### Required action
Your job with the data below is to output exactly the lines from the one holding "rewrite header_read; [|done|done|done|by" down to the one holding "and one whose", both included, and no others.

═════ Given data

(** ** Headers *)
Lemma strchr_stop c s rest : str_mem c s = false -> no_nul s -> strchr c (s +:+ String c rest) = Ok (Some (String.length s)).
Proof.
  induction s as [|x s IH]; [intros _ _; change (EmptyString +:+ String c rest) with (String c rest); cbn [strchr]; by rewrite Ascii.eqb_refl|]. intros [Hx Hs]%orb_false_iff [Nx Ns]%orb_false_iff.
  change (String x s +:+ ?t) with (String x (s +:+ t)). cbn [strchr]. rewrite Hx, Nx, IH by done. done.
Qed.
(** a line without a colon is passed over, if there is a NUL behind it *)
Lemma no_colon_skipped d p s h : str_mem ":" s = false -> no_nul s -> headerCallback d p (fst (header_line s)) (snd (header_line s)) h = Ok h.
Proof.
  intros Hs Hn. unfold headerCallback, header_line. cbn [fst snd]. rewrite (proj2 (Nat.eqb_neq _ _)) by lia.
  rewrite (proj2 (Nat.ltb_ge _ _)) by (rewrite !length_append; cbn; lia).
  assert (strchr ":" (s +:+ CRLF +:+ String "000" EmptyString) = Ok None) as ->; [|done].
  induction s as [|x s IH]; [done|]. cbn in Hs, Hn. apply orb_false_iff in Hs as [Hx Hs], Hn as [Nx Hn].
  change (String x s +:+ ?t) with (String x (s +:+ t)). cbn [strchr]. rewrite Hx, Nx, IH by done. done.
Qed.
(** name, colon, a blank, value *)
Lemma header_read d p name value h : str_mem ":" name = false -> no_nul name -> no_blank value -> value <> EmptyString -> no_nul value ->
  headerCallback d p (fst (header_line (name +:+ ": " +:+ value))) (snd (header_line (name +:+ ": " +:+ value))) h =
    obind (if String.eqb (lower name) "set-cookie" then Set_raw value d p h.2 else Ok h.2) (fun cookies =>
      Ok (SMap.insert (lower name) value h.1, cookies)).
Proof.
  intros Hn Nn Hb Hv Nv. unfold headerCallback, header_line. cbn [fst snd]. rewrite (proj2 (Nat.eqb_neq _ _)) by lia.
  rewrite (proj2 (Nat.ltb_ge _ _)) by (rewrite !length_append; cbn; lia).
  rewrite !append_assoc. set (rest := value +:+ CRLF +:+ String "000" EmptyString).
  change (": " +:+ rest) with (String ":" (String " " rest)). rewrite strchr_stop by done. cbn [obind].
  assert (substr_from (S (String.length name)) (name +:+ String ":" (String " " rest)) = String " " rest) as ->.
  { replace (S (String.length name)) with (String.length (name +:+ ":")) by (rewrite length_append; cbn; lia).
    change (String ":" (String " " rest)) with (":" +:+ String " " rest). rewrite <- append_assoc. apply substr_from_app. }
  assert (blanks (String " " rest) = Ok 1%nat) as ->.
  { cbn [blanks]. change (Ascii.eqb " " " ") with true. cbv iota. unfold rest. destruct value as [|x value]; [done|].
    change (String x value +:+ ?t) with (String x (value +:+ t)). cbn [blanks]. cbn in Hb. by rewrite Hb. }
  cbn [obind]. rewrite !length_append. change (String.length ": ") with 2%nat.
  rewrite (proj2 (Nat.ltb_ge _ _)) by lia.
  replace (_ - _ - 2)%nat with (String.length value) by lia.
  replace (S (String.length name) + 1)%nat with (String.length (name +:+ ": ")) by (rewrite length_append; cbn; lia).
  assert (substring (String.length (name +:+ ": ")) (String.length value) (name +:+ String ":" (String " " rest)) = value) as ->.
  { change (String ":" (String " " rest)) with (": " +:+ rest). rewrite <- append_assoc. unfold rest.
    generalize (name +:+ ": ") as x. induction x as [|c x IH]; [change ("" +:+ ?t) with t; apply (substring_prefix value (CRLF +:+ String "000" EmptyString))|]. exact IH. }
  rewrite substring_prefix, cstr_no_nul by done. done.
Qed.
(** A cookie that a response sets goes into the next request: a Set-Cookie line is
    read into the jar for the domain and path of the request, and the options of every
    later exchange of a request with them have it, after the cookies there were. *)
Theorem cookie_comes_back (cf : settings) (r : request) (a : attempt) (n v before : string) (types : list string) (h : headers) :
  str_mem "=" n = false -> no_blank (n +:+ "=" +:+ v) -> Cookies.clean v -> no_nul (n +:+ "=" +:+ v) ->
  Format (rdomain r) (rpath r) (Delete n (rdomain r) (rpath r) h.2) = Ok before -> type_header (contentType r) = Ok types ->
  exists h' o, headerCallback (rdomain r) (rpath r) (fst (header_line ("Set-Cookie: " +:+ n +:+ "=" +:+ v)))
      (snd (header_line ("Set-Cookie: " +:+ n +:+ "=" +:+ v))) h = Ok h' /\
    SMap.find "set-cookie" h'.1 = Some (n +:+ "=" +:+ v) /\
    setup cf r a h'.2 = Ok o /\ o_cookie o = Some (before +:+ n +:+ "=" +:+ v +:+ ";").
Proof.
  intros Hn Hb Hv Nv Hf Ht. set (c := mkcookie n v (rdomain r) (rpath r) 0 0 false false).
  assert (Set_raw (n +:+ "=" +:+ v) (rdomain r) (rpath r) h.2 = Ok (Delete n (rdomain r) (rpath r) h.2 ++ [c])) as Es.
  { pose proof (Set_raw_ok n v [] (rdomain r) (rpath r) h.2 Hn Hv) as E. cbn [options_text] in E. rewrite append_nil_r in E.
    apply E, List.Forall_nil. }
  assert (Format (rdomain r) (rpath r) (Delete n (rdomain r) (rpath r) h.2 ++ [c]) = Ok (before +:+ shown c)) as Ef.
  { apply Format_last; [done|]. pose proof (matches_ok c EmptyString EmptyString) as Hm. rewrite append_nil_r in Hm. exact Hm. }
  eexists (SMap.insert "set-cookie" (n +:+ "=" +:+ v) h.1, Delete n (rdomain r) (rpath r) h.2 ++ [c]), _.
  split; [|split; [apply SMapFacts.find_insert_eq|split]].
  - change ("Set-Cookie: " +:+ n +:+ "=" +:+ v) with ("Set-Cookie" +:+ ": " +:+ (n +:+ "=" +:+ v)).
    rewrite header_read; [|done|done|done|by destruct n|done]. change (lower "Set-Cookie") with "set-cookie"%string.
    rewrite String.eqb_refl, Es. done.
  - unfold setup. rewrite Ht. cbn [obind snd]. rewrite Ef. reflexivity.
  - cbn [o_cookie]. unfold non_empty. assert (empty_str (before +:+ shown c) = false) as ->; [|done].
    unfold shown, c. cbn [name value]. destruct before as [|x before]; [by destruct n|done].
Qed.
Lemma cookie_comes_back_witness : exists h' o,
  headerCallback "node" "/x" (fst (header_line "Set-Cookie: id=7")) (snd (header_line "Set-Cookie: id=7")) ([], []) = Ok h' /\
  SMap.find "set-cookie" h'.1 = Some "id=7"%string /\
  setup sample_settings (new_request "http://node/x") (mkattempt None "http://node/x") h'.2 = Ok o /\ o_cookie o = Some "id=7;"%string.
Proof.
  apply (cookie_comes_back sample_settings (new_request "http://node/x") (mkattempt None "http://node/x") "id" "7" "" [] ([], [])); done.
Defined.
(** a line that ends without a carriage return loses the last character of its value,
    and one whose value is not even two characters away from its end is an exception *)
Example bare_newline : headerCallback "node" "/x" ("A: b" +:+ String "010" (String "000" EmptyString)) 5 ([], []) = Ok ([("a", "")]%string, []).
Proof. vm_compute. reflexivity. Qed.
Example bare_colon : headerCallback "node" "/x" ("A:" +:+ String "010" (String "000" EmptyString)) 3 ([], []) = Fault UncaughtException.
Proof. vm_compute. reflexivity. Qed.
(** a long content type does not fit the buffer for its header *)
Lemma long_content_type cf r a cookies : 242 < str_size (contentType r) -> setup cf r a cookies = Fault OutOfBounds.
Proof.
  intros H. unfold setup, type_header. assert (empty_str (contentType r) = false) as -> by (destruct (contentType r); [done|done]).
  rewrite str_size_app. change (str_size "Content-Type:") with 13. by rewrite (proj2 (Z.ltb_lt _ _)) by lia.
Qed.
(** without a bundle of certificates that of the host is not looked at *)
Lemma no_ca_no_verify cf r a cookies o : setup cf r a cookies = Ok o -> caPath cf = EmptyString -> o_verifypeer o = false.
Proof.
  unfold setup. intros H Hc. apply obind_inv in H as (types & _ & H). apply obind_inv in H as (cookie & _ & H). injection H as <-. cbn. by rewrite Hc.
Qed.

══════════

### Output
    rewrite header_read; [|done|done|done|by destruct n|done]. change (lower "Set-Cookie") with "set-cookie"%string.
    rewrite String.eqb_refl, Es. done.
  - unfold setup. rewrite Ht. cbn [obind snd]. rewrite Ef. reflexivity.
  - cbn [o_cookie]. unfold non_empty. assert (empty_str (before +:+ shown c) = false) as ->; [|done].
    unfold shown, c. cbn [name value]. destruct before as [|x before]; [by destruct n|done].
Qed.
Lemma cookie_comes_back_witness : exists h' o,
  headerCallback "node" "/x" (fst (header_line "Set-Cookie: id=7")) (snd (header_line "Set-Cookie: id=7")) ([], []) = Ok h' /\
  SMap.find "set-cookie" h'.1 = Some "id=7"%string /\
  setup sample_settings (new_request "http://node/x") (mkattempt None "http://node/x") h'.2 = Ok o /\ o_cookie o = Some "id=7;"%string.
Proof.
  apply (cookie_comes_back sample_settings (new_request "http://node/x") (mkattempt None "http://node/x") "id" "7" "" [] ([], [])); done.
Defined.
(** a line that ends without a carriage return loses the last character of its value,
    and one whose value is not even two characters away from its end is an exception *)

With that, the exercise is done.